STEPWISE UNFOLDING OF PERCEIVING IN ALL ITS CONNECTIONS
Let us once again bring the whole into view. The perceiving comportment to the perceived involves a relationship of the perceiver to the perceivable. The clarification of the essence of perception (perceivedness) must establish what this relationship consists in. For this it was first necessary to investigate the content of the perceived. Besides colour, sound, smell etc. there was something more - the being of these, otherness, sameness and so forth - and corresponding to this 'double' content something twofold in the relationship to the perceived, a relationship that is taken up first of all through the soul itself and that simultaneously occurs through the bodily organs.
However, something is still missing in the foregoing discussion of this perceptual relationship. We saw merely that the content of the perceived contains an excess, and that this must be related in its perceivability and perceivedness to the soul itself. But nothing has so far been said concerning the character of the soul's relationship to being, non-being etc. This is now clarified in the third step.
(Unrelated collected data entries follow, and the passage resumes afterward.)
(* ===== verification/SmartPtr.v ===== *)
(** * Reference-counted pointers of the kernel (kernel/src/runtime/SmartPointers.h)

    [SharedPtr] and [WeakPtr] with their information blocks.  The memory is the
    set of allocated information blocks and the set of live objects; a pointer
    variable is an entry of one of two tables, so that constructors, assignments
    and destructors of variables are steps of a machine.  Not covered: objects
    that carry a weak pointer to themselves ([SharedFromThis]), and destructors
    of objects that touch other pointers. *)

From S2P Require Import Prelude.

(** [PtrImpl::InfoBlock] with the pointer of [InfoBlockImpl]. *)
Record InfoBlock := Info { useCount : Z; weakCount : Z; obj : Z }.

(** The two fields of [SharedPtr] and of [WeakPtr]. *)
Record Ptr := MkPtr { info : option Z; ptr : option Z }.
Definition nullPtr : Ptr := MkPtr None None.

Record mem := Mem { infos : gmap Z InfoBlock; objects : gset Z }.

(** Where [new] puts a block that must not lie on one of the given ones. *)
Class Alloc := {
  alloc : gset Z -> Z;
  alloc_fresh : forall d, alloc d ∉ d
}.

Section SmartPtr.
Context {A : Alloc}.

(** ** Information blocks *)

Definition load (a : Z) : st mem InfoBlock := fun m => b ← res_of (infos m !! a); Ok (b, m).
Definition store (a : Z) (b : InfoBlock) : st mem () :=
  fun m => _ ← res_of (infos m !! a); Ok ((), Mem (<[a := b]> (infos m)) (objects m)).
Definition delete_info (a : Z) : st mem () :=
  fun m => _ ← res_of (infos m !! a); Ok ((), Mem (delete a (infos m)) (objects m)).
(** The deleter: deleting an object twice is an error. *)
Definition destroy (p : Z) : st mem () :=
  fun m => if decide (p ∈ objects m) then Ok ((), Mem (infos m) (objects m ∖ {[p]})) else Stuck.

Definition add_use (d : Z) (b : InfoBlock) : InfoBlock := Info (u64 (useCount b + d)) (weakCount b) (obj b).
Definition add_weak (d : Z) (b : InfoBlock) : InfoBlock := Info (useCount b) (u64 (weakCount b + d)) (obj b).

(** [__atomic_sub_fetch(&info->weakCount, 1)] and the deletion of the block,
    with the value of the field [info] afterwards. *)
Definition drop_weak (a : Z) : st mem (option Z) :=
  b ← load a;
  let b := add_weak (-1) b in
  _ ← store a b;
  if weakCount b =? 0 then _ ← delete_info a; mret None else mret (Some a).

(** ** SharedPtr *)

Definition incrementStrongRefs (this : Ptr) : st mem () :=
  match info this with
  | Some a => b ← load a; store a (add_use 1 b)
  | None => mret ()
  end.
Lemma remove_head_rep l a v zs :
  rep l ((a, v) :: zs) -> Z.of_nat (length ((a, v) :: zs)) < 2 ^ 64 ->
  exists l', remove_index 0 l = Ok ((), l') /\ rep l' zs.
Proof.
  intros H Hn. pose proof (rep_lookup _ [] _ _ _ H) as La.
  destruct H as [Hnd Hdom [_ Hseg] Hh Ht Hc]. rewrite last_of_cons in Ht.
  cbn in Hnd. apply NoDup_cons in Hnd. destruct Hnd as [Ha Hnd].
  destruct (unlink_next l [] a zs Ha Hnd I Hseg Ht) as (l2 & E2 & D2 & L2 & A2 & T2 & N2 & S2).
  unfold remove_index, mbind, st_bind, read. rewrite Hc.
  replace (0 <? Z.of_nat (length ((a, v) :: zs))) with true by (cbn; blia).
  unfold slift. cbn [mbind res_bind REQUIRE]. cbv beta iota. cbn [Z.eqb].
  unfold cell, mbind, res_bind. rewrite Hh. cbn [first_of res_of]. rewrite La. cbn [res_of next].
  destruct zs as [|[t w] zs].
  - cbn. unfold delete_cell. cbn. rewrite La. cbn. eexists. split; [done|].
    split; cbn; try done. rewrite dom_delete_L, Hdom. cbn. set_solver.
  - cbn [first_of] in *. change (last_of [] None) with (@None Z) in E2. rewrite E2. unfold assign, delete_cell. cbn. rewrite L2, La. cbn.
    eexists. split; [done|]. split; cbn -[last_of length dseg]; try done.
    + rewrite dom_delete_L, D2, Hdom. cbn. set_solver.
    + apply dseg_delete; [done|exact S2].
    + rewrite N2, Hc. by apply u64_pred.
Qed.

Lemma remove_index_panic l xs i : rep l xs -> 0 < i -> remove_index i l = Panic.
Proof.
  intros H Hi. unfold remove_index, mbind, st_bind, read, slift, REQUIRE.
  destruct (i <? numElements l); cbn; [|done]. by rewrite (proj2 (Z.eqb_neq i 0)) by lia.
Qed.

Lemma clear_loop_spec xs : forall fuel l p,
  NoDup xs.*1 -> dseg (cells l) p xs None -> dom (cells l) = list_to_set xs.*1 ->
  numElements l = Z.of_nat (length xs) -> Z.of_nat (length xs) < 2 ^ 64 -> (length xs < fuel)%nat ->
  clear_loop fuel (first_of xs None) l = Ok ((), Build_DList ∅ (head l) (tail l) 0).
Proof.
  induction xs as [|[a v] xs IH]; intros [|fuel] l p Hnd Hs Hd Hc Hn Hf; cbn [length] in *; try lia.
  - cbn. apply dom_empty_inv_L in Hd. destruct l; cbn in *. by subst.
  - cbn [clear_loop first_of]. cbn in Hnd. apply NoDup_cons in Hnd. destruct Hnd as [Ha Hnd].
    destruct Hs as [La Hs]. unfold mbind, st_bind, cell. cbn. rewrite La. cbn.
    rewrite La. cbn [mbind res_bind res_of]. rewrite (IH _ _ (Some a)); cbn; try done.
    + by apply dseg_delete.
    + rewrite dom_delete_L, Hd. cbn. set_solver.
    + rewrite Hc, u64_pred; [done|lia].
    + lia.
    + lia.
Qed.

Lemma clear_rep l xs : rep l xs -> Z.of_nat (length xs) < 2 ^ 64 -> clear_list l = Ok ((), newList).
Proof.
  intros [Hnd Hdom Hseg Hh Ht Hc] Hn. unfold clear_list, mbind, st_bind, read, assign.
  rewrite Hh, (clear_loop_spec xs _ _ None); cbn; try done. rewrite Hc. lia.
Qed.

(** The values that stay and the state of the callback after a run of
    [removeMatching] over a sequence. *)
Fixpoint keep {C B} (f : C -> B -> bool * C) (c : C) (xs : list B) : list B * C :=
  match xs with
  | [] => ([], c)
  | x :: xs =>
      let '(r, c) := f c x in
      let '(ys, c) := keep f c xs in
      (if (r : bool) then ys else x :: ys, c)
  end.

Lemma keep_length {C B} (f : C -> B -> bool * C) c xs : (length (keep f c xs).1 <= length xs)%nat.
Proof.
  revert c. induction xs as [|x xs IH]; intros c; cbn; [done|]. destruct (f c x) as [r c'].
  specialize (IH c'). destruct (keep f c' xs). destruct r; cbn in *; lia.
Qed.

Lemma match_loop_spec {C} (f : C -> A -> bool * C) zs : forall ys fuel l c n,
  rep l (ys ++ zs) -> Z.of_nat (length (ys ++ zs)) < 2 ^ 64 -> (length zs < fuel)%nat ->
  0 <= n -> n + Z.of_nat (length zs) < 2 ^ 64 ->
  exists l', let k := keep (fun c p => f c p.2) c zs in
    match_loop f fuel (first_of zs None) c n l = Ok ((k.2, n + Z.of_nat (length zs - length k.1)), l') /\
    rep l' (ys ++ k.1).
Proof.
  induction zs as [|[a v] zs IH]; intros ys [|fuel] l c n H Hn Hf Hn0 Hn'; cbn [length] in *; try lia.
  - exists l. cbn. rewrite Z.add_0_r. split; [done|]. by rewrite ?app_nil_r in *.
  - pose proof (rep_lookup _ _ _ _ _ H) as La. pose proof (rep_nodup _ _ H) as Hnd.
    cbn [match_loop first_of]. unfold mbind, st_bind, cell. cbn [mbind res_bind res_of].
    unfold mbind, res_bind. rewrite La. cbn [res_of next value].
    rewrite bool_decide_eq_false_2.
    2:{ intros E. rewrite fmap_app in Hnd. apply NoDup_app in Hnd. destruct Hnd as (_ & _ & Hnd).
        cbn in Hnd. apply NoDup_cons in Hnd. destruct Hnd as [Ha _]. apply Ha.
        destruct zs as [|[b w] zs]; [done|]. cbn in E. injection E as ->. cbn. set_solver. }
    unfold slift. cbn [mbind res_bind REQUIRE negb]. cbv beta iota.
    cbn [keep]. cbn [snd]. destruct (f c v) as [r c'] eqn:E.
    pose proof (keep_length (fun c p => f c p.2) c' zs) as Hk.
    destruct r.
    + destruct (drop_cell_rep _ _ _ _ _ H Hn) as (l1 & E1 & R1).
      unfold drop_cell, mbind, st_bind in E1.
      destruct (unlink _ l) as [[[] l0]| |]; try done.
      destruct (delete_cell _ l0) as [[[] l0']| |]; try done. unfold assign in *.
      cbv beta iota in *. injection E1 as ->.
      assert (u64 (n + 1) = n + 1) as -> by (unfold u64; apply wrap_small; unfold is_u; lia).
      destruct (IH ys fuel l1 c' (n + 1)) as (l2 & E2 & R2); try lia; [done| |].
      { rewrite length_app in *. cbn in Hn. lia. }
      exists l2. destruct (keep _ c' zs) as [k c'']. cbn [fst snd] in *.
      rewrite E2. split; [|done]. do 3 f_equal. lia.
    + destruct (IH (ys ++ [(a, v)]) fuel l c' n) as (l2 & E2 & R2); try lia; [by rewrite <- app_assoc| |].
      { rewrite <- app_assoc. done. }
      exists l2. destruct (keep _ c' zs) as [k c'']. cbn [fst snd length] in *.
      rewrite <- app_assoc in R2. rewrite E2. split; [|done]. do 3 f_equal; lia.
Qed.

(** ** The list as a sequence of values *)

Definition holds (l : DList) (xs : list A) : Prop := exists cs, rep l cs /\ cs.*2 = xs.

Lemma keep_values {C} (f : C -> A -> bool * C) c (cs : list (Z * A)) :
  let k := keep (fun c p => f c p.2) c cs in keep f c cs.*2 = (k.1.*2, k.2).
Proof.
  revert c. induction cs as [|[a v] cs IH]; intros c; cbn; [done|].
  destruct (f c v) as [r c'] eqn:E. specialize (IH c').
  change ((fix go (l : list (Z * A)) := match l with [] => [] | x :: l0 => x.2 :: go l0 end) cs) with cs.*2.
  rewrite IH. destruct (keep (fun c p => f c p.2) c' cs) as [k c'']. by destruct r.
Qed.

Lemma removeMatching_holds {C} (f : C -> A -> bool * C) c l xs :
  holds l xs -> Z.of_nat (length xs) < 2 ^ 64 ->
  exists l', let k := keep f c xs in
    removeMatching f c l = Ok ((k.2, Z.of_nat (length xs - length k.1)), l') /\ holds l' k.1.
Proof.
  intros (cs & H & <-) Hn. rewrite length_fmap in *.
  destruct (match_loop_spec f cs [] (S (Z.to_nat (numElements l))) l c 0 H) as (l' & E & R); try done.
  { rewrite (rep_num _ _ H). lia. }
  exists l'. cbn zeta in *. rewrite (keep_values f c cs).
  destruct (keep (fun c p => f c p.2) c cs) as [k c'] eqn:Ek. cbn [fst snd] in *. split; [|by exists k].
  unfold removeMatching, mbind, st_bind, read. rewrite (rep_head _ _ H), length_fmap. exact E.
Qed.

Lemma holds_num l xs : holds l xs -> numElements l = Z.of_nat (length xs).
Proof. intros (cs & H & <-). by rewrite length_fmap, (rep_num _ _ H). Qed.

Lemma walk_spec zs : forall ys fuel l i index,
  rep l (ys ++ zs) -> (length zs < fuel)%nat ->
  walk fuel (Z.of_nat i) (Z.of_nat (i + index)) (first_of zs None) l =
    match zs.*2 !! index with Some v => Ok (v, l) | None => Panic end.
Proof.
  induction zs as [|[a v] zs IH]; intros ys [|fuel] l i index H Hf; cbn [length] in *; try lia; [done|].
  pose proof (rep_lookup _ _ _ _ _ H) as La. cbn [walk first_of].
  unfold mbind, st_bind, cell, mbind, res_bind. cbn [res_of]. rewrite La. cbn [res_of next value].
  destruct index as [|index].
  - replace (_ =? _) with true by blia. done.
  - replace (_ =? _) with false by blia.
    replace (Z.of_nat i + 1) with (Z.of_nat (S i)) by lia.
    replace (i + S index)%nat with (S i + index)%nat by lia.
    rewrite (IH (ys ++ [(a, v)])); [done| |lia]. by rewrite <- app_assoc.
Qed.

Lemma list_get_holds l xs (i : nat) :
  holds l xs -> list_get (Z.of_nat i) l = match xs !! i with Some v => Ok (v, l) | None => Panic end.
Proof.
  intros H. pose proof (holds_num _ _ H) as Hc. destruct H as (cs & H & <-).
  unfold list_get, mbind, st_bind, read, slift, REQUIRE. rewrite Hc, length_fmap.
  destruct (Z.ltb_spec (Z.of_nat i) (Z.of_nat (length cs))) as [Hi|Hi]; cbn [mbind res_bind].
  2:{ by rewrite (lookup_ge_None_2 cs.*2 i) by (rewrite length_fmap; lia). }
  destruct i as [|i].
  - cbn [Z.eqb Z.of_nat]. destruct cs as [|[a v] cs]; [cbn in Hi; lia|].
    unfold cell, mbind, res_bind. rewrite (rep_head _ _ H). cbn [first_of res_of].
    change (Z.of_nat 0 =? 0) with true. cbv beta iota. by rewrite (rep_lookup _ [] _ _ _ H).
  - replace (_ =? _) with false by blia. rewrite (rep_head _ _ H).
    apply (walk_spec cs []  _ _ 0 (S i)); [done|lia].
Qed.

Lemma holds_empty l xs : holds l xs -> list_empty l = bool_decide (xs = []).
Proof.
  intros H. unfold list_empty. rewrite (holds_num _ _ H). by destruct xs.
Qed.

Lemma pop_holds l x xs :
  holds l (x :: xs) -> Z.of_nat (length (x :: xs)) < 2 ^ 64 ->
  exists l', queue_pop l = Ok (x, l') /\ holds l' xs.
Proof.
  intros H Hn. pose proof (list_get_holds _ _ 0 H) as Hg. pose proof (holds_empty _ _ H) as He.
  destruct H as ([|[a v] cs] & H & [= -> <-]).
  destruct (remove_head_rep _ _ _ _ H) as (l' & E & R). { cbn in *. by rewrite length_fmap in Hn. }
  exists l'. split; [|by exists cs].
  unfold queue_pop, mbind, st_bind, read. rewrite He. cbn -[list_get remove_index].
  change (Z.of_nat 0) with 0 in Hg. rewrite Hg. cbn -[remove_index]. by rewrite E.
Qed.
End DList.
Why is this necessary? Since no organ comes into play here, it is puzzling how the soul through itself has a relationship to being. If it is capable of clarification, the nature of this 'through itself will at the same time characterize the essence of the soul more clearly; to be sure, 'soul' in the indicated sense. But the third step also contains the complementary counter- inquiry to the first step: there the excess as such, here the nature of its relationship to the soul. The discussion of the question of αἴσθησις leads to the goal, for ψυχή becomes visible in such a way that it is now possible to determine its essence, thus to confer on the word a fulfilled and grounded meaning and legitimate its name.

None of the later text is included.